I know that f(x + 1/n) approaches f(x) as $n \to \infty$. I feel like I could say $Sup |f_n(x) - f(x)| = Sup|x - x| \ as \ n \to \infty$ = 0. Therefore, the function is uniformly convergent.
My instructor told me that using this version of the definition would not be the best idea though. He said using the $\forall \epsilon > 0 \exists N ...$ would be easier. Does anyone agree/disagree and see a way of doing this?
Thank you!
I don't think the proof you wrote really makes sense. $Sup |x-x|$ should just be 0 but this doesn't seem to be what you mean.

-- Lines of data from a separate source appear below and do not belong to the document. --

(* ===== verification/C3Client.v ===== *)
(** * The C3 panel client (src/zk_controller/C3Client.cpp)

    A connection to an access-control panel: session establishment with its
    fall-back, one request at a time with its reply cut from the stream, door
    control, parameters and the event log as text.  The socket is that of
    [TcpSocket]; [dial] is what a [socket_.Connect] comes back with.  A
    [NotReady] event of the socket stands for the deadline of a reply passing,
    whether inside [Receive] or between two calls of it. *)

From stdpp Require Import relations.
From S2P Require Import Prelude Words Text Crc16 TcpSocket C3Codec C3Replies RtLog.

(** ** State *)

Record C3Client := mkC3 {
  socket_ : TcpSocket;
  host_ : list Z; port_ : Z; timeoutMs_ : Z; password_ : list Z;
  connected_ : bool; sessionLess_ : bool; sessionId_ : Z; requestNr_ : Z;
  lastError_ : list Z; carry_ : list Z; rtlogKeyValueMode_ : bool
}.

Definition no_socket : TcpSocket := mkSocket false [] [] [].
Definition new_c3 : C3Client := mkC3 no_socket [] 4370 2000 [] false false 0 0 [] [] false.
(** Connecting reaches the panel that was asked for: the connection string
    that is built from an address, a port, a time-out and a password is taken
    apart again into exactly these, as long as the address and the password
    hold no comma, and the client keeps them, whatever comes of the attempt (a
    time-out under half a second counts as that). *)
Theorem connection_string_roundtrip ip port timeoutMs password c dial dial2 ok c' :
  ip <> [] -> 44 ∉ ip -> 44 ∉ password -> 0 <= port < 2 ^ 31 -> 0 <= timeoutMs < 2 ^ 31 ->
  C3Client.Connect c (BuildTcpConnectionString ip port timeoutMs password) dial dial2 = Ok (ok, c') ->
  host_ c' = ip /\ port_ c' = port /\ timeoutMs_ c' = Z.max 500 timeoutMs /\ password_ c' = password.
Proof.
  intros Hne Hip Hpw Hport Htimeout E.
  assert (forall key value rest, split_on 44 (BuildTcpConnectionString ip port timeoutMs password) = rest ->
    List.find (token_matches (key ++ [61])) rest = value ->
    FieldFrom (BuildTcpConnectionString ip port timeoutMs password) key =
    match value with Some token => drop (length (key ++ [61])) token | None => [] end) as Hfield
    by (intros key value rest <- <-; done).
  pose proof (connection_tokens ip port timeoutMs password Hip Hpw (proj1 Hport) (proj1 Htimeout)) as Htok.
  assert (forall n, 0 <= n -> decimal n <> []) as Hdec by (intros n Hn; by destruct (decimal_spec n Hn) as (_ & ? & _)).
  assert (FieldFrom (BuildTcpConnectionString ip port timeoutMs password) (b! "ipaddress") = ip) as E1.
  { rewrite (Hfield _ (Some (b! "ipaddress=" ++ ip)) _ Htok); [done|]. cbn [List.find].
    rewrite (token_differs 1) by (cbn; lia || done). by rewrite (token_found (b! "ipaddress=")). }
  assert (FieldFrom (BuildTcpConnectionString ip port timeoutMs password) (b! "port") = decimal port) as E2.
  { rewrite (Hfield _ (Some (b! "port=" ++ decimal port)) _ Htok); [done|]. cbn [List.find].
    rewrite !(token_differs 2) by (cbn; lia || done). by rewrite (token_found (b! "port=")) by (apply Hdec; lia). }
  assert (FieldFrom (BuildTcpConnectionString ip port timeoutMs password) (b! "timeout") = decimal timeoutMs) as E3.
  { rewrite (Hfield _ (Some (b! "timeout=" ++ decimal timeoutMs)) _ Htok); [done|]. cbn [List.find].
    rewrite !(token_differs 1) by (cbn; lia || done). by rewrite (token_found (b! "timeout=")) by (apply Hdec; lia). }
  assert (FieldFrom (BuildTcpConnectionString ip port timeoutMs password) (b! "passwd") = password) as E4.
  { destruct (decide (password = [])) as [->|Hpne].
    - rewrite (Hfield _ None _ Htok); [done|]. cbn [List.find]. rewrite !(token_differs 2) by (cbn; lia || done).
      reflexivity.
    - rewrite (Hfield _ (Some (b! "passwd=" ++ password)) _ Htok); [done|]. cbn [List.find].
      rewrite !(token_differs 2) by (cbn; lia || done). by rewrite (token_found (b! "passwd=")). }
  assert (host_of (BuildTcpConnectionString ip port timeoutMs password) = ip) as Eh
    by (unfold host_of; rewrite E1; by destruct ip).
  apply Connect_target in E; [|by rewrite Eh]. rewrite Eh, E2, E3 in E. unfold password_of in E. rewrite E4 in E.
  unfold target in E. injection E as -> -> -> ->. rewrite !atoi_decimal by done.
  split_and!; [done| |f_equal|done].
  - pose proof (Hdec port (proj1 Hport)). by destruct (decimal port).
  - pose proof (Hdec timeoutMs (proj1 Htimeout)). by destruct (decimal timeoutMs).
Qed.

Let $\varepsilon > 0$. By definition of uniform continuity, there is some $\delta > 0$ such that for all $x, y$ with $|x-y|<\delta$, $|f(x)-f(y)|<\varepsilon$. Take now some $M \in \mathbb N$ such that $1/N < \delta$. This exists by the Archimedean property. Take now any $n \geq N$. We have that $|f(x)-f_n(x)| = |f(x) - f(x+1/n)|$ for all $x$. As $|x+1/n - x| = 1/n \leq 1/N < \delta$, we conclude that for all $x$ and for all $n \geq N$, $|f(x) - f_n(x)| < \varepsilon$. That's precisely the definition of uniform convergence.